_DATASET EXCERPTS_:
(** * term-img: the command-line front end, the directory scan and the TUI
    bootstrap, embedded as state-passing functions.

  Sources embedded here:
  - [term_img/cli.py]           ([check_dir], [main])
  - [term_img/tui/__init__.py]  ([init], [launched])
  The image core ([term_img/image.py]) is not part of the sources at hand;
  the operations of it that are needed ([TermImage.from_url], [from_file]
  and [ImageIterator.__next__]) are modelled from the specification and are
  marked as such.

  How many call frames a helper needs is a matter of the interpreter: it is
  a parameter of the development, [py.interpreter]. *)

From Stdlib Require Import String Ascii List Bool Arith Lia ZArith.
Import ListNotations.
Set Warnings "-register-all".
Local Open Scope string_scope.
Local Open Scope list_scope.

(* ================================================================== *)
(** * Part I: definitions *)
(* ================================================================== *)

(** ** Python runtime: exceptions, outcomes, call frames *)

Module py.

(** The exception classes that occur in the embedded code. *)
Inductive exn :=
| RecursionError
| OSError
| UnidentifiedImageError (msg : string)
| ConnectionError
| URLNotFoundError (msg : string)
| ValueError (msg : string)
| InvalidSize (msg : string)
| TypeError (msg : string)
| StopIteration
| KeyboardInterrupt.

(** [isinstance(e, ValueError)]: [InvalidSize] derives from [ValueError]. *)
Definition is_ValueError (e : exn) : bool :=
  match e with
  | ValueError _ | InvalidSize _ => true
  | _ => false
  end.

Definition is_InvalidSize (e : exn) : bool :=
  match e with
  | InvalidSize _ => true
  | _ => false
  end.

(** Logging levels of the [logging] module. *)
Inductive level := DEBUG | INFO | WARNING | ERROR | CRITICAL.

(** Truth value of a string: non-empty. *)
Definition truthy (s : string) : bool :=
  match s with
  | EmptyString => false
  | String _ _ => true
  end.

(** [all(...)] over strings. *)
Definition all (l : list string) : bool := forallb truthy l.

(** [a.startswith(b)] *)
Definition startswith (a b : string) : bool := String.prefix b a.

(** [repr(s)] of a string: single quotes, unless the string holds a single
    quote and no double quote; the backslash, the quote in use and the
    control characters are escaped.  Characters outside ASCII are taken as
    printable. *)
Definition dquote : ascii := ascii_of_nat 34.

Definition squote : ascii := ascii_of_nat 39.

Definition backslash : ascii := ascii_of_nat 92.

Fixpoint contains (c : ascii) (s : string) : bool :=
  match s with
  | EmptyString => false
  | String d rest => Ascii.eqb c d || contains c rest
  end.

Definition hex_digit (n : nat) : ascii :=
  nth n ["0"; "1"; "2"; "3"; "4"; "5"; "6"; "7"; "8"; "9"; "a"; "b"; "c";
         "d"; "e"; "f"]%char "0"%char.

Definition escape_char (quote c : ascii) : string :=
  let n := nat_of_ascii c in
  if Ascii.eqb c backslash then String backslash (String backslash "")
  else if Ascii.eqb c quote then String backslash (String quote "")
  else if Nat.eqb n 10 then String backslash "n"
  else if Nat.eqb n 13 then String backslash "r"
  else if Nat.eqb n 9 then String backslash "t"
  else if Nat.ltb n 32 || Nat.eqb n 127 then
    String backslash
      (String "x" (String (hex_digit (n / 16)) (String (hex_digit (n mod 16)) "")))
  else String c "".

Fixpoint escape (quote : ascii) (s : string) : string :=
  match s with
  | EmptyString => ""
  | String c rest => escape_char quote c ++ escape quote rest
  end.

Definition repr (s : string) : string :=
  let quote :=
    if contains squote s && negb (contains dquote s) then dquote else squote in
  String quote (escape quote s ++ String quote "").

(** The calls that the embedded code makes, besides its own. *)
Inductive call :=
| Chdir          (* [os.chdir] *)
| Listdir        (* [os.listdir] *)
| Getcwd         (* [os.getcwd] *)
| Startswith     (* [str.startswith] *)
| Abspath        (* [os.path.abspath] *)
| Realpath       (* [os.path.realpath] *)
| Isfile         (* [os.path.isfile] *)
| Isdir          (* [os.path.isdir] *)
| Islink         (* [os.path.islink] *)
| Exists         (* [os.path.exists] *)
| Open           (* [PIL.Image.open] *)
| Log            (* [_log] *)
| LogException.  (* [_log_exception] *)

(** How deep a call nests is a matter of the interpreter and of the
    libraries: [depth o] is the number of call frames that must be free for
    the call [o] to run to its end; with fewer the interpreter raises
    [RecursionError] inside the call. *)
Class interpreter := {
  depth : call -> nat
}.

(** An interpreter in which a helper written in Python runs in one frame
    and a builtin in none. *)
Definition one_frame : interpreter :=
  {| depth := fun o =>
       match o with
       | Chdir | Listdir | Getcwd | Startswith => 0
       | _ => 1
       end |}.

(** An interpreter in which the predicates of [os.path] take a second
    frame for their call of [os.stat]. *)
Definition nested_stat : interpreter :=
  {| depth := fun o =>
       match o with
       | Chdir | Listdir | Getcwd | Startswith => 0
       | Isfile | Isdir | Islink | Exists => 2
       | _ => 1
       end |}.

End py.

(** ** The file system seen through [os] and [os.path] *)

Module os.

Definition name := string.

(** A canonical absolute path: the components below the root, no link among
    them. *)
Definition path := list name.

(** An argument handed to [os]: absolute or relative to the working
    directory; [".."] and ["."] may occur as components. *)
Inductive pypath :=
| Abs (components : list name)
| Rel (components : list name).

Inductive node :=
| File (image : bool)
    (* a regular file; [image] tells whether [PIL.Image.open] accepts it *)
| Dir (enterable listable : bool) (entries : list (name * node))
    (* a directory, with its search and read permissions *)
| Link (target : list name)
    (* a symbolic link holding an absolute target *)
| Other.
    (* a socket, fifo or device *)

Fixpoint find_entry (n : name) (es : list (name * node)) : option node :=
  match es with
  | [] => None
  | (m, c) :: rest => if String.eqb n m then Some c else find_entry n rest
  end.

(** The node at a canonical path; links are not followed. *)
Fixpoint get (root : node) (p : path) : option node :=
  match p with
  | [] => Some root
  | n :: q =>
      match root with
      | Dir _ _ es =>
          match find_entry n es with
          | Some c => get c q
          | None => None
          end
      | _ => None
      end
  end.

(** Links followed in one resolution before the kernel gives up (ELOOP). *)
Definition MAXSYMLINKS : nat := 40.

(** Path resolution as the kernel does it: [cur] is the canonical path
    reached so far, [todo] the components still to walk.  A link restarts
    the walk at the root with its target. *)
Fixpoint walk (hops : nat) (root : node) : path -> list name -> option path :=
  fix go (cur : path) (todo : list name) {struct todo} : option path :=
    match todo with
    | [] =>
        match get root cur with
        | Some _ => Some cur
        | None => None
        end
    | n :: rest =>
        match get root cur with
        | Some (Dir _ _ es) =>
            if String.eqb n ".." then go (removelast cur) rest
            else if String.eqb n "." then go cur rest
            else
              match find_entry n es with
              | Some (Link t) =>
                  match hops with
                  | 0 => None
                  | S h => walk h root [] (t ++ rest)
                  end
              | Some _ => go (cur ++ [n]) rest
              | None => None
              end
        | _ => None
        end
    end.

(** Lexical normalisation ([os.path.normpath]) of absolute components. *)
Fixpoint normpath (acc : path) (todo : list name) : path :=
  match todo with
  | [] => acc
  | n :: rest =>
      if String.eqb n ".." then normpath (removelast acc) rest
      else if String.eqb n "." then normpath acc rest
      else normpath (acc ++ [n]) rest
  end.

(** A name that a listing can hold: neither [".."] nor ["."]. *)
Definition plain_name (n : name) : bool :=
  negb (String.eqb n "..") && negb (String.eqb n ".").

---

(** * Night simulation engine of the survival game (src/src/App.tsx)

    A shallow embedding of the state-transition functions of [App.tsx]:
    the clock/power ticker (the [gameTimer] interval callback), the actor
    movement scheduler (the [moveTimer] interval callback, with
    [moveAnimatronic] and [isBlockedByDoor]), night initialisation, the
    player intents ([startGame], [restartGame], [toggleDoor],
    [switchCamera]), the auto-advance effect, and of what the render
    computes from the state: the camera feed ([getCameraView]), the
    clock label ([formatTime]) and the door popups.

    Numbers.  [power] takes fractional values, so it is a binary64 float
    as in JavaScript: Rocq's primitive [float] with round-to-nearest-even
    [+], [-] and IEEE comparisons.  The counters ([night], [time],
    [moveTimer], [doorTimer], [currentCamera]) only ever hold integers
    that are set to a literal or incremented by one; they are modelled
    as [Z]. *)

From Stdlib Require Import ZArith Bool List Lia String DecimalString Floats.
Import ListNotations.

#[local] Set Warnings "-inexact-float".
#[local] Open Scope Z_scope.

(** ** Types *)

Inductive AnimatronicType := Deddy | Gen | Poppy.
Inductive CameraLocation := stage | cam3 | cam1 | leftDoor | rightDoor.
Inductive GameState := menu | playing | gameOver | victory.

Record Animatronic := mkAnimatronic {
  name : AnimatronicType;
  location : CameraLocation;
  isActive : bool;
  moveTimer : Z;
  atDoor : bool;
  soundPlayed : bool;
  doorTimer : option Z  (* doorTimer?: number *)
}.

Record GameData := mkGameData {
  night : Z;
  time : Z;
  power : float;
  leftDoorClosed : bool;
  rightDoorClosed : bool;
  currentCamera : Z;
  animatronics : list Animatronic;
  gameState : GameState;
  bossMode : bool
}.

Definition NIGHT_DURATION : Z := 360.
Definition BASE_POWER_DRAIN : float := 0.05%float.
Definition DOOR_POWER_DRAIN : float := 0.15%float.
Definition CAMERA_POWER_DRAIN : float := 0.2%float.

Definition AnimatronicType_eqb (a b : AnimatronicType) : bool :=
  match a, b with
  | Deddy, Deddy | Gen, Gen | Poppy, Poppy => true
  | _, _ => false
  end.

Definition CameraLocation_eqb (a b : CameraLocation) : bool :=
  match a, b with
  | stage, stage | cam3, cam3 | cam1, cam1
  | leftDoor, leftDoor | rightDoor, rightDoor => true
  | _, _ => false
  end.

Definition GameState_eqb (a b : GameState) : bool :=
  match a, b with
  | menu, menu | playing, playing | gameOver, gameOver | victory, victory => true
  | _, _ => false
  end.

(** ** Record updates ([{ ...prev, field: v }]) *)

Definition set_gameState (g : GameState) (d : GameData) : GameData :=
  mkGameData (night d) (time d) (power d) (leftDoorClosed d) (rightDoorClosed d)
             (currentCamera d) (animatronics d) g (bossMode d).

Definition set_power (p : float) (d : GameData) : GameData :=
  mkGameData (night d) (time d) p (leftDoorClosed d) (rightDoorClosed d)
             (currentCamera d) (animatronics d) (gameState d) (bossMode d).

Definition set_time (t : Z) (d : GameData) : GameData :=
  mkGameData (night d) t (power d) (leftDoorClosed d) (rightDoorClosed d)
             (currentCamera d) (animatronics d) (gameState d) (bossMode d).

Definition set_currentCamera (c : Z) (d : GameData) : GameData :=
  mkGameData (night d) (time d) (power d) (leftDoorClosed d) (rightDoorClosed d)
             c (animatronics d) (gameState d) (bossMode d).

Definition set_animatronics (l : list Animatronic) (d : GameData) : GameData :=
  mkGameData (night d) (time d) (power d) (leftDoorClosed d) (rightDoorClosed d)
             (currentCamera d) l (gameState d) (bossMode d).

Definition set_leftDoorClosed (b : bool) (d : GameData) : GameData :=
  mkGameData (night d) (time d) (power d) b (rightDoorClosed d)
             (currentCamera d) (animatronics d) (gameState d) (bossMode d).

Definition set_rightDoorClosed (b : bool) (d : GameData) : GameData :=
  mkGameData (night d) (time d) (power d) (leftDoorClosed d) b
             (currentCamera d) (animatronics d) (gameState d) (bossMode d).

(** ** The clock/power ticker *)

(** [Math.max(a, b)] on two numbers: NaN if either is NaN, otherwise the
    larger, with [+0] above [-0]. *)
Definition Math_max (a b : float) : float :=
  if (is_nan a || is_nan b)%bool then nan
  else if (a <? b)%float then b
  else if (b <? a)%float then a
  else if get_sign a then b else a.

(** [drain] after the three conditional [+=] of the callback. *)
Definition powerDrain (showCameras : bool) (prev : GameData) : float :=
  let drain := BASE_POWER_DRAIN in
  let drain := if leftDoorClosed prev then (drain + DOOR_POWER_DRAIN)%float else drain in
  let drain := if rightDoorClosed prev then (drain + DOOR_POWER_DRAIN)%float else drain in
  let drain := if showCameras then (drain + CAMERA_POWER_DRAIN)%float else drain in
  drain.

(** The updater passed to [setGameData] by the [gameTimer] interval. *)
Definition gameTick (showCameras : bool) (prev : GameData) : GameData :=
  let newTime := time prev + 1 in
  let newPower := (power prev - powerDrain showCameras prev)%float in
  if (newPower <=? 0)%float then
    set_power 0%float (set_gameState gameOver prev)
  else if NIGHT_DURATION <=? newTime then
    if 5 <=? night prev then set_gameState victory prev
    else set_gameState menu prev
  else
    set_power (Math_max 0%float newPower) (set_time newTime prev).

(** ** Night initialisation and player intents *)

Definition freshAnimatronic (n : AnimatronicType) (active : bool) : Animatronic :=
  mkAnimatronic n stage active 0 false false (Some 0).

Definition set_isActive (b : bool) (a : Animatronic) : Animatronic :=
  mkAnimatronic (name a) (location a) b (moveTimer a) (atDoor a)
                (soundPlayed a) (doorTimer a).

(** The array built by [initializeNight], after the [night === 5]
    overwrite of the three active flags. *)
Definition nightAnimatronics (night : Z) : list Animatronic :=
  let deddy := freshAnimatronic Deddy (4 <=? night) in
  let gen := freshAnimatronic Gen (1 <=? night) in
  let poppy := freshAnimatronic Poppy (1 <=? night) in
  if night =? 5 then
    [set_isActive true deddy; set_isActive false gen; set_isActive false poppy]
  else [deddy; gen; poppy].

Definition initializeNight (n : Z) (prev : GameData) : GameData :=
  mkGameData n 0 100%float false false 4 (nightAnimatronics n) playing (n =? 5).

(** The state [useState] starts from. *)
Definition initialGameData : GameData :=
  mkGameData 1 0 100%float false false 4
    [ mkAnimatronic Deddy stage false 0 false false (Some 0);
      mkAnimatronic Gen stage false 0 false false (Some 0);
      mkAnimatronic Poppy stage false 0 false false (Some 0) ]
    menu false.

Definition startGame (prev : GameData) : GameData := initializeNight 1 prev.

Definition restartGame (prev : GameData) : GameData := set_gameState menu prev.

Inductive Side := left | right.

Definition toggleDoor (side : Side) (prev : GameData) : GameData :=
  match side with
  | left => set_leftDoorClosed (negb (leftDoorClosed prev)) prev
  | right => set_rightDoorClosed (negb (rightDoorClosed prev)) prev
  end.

_ABOUT THIS EXERCISE_: Of all the entries above, output exactly the lines between the one holding "Definition Math_max (a" and the one holding "(soundPlayed a) (doorTimer", inclusive.

_YOUR SOLUTION_:
Definition Math_max (a b : float) : float :=
  if (is_nan a || is_nan b)%bool then nan
  else if (a <? b)%float then b
  else if (b <? a)%float then a
  else if get_sign a then b else a.

(** [drain] after the three conditional [+=] of the callback. *)
Definition powerDrain (showCameras : bool) (prev : GameData) : float :=
  let drain := BASE_POWER_DRAIN in
  let drain := if leftDoorClosed prev then (drain + DOOR_POWER_DRAIN)%float else drain in
  let drain := if rightDoorClosed prev then (drain + DOOR_POWER_DRAIN)%float else drain in
  let drain := if showCameras then (drain + CAMERA_POWER_DRAIN)%float else drain in
  drain.

(** The updater passed to [setGameData] by the [gameTimer] interval. *)
Definition gameTick (showCameras : bool) (prev : GameData) : GameData :=
  let newTime := time prev + 1 in
  let newPower := (power prev - powerDrain showCameras prev)%float in
  if (newPower <=? 0)%float then
    set_power 0%float (set_gameState gameOver prev)
  else if NIGHT_DURATION <=? newTime then
    if 5 <=? night prev then set_gameState victory prev
    else set_gameState menu prev
  else
    set_power (Math_max 0%float newPower) (set_time newTime prev).

(** ** Night initialisation and player intents *)

Definition freshAnimatronic (n : AnimatronicType) (active : bool) : Animatronic :=
  mkAnimatronic n stage active 0 false false (Some 0).

Definition set_isActive (b : bool) (a : Animatronic) : Animatronic :=
  mkAnimatronic (name a) (location a) b (moveTimer a) (atDoor a)
                (soundPlayed a) (doorTimer a).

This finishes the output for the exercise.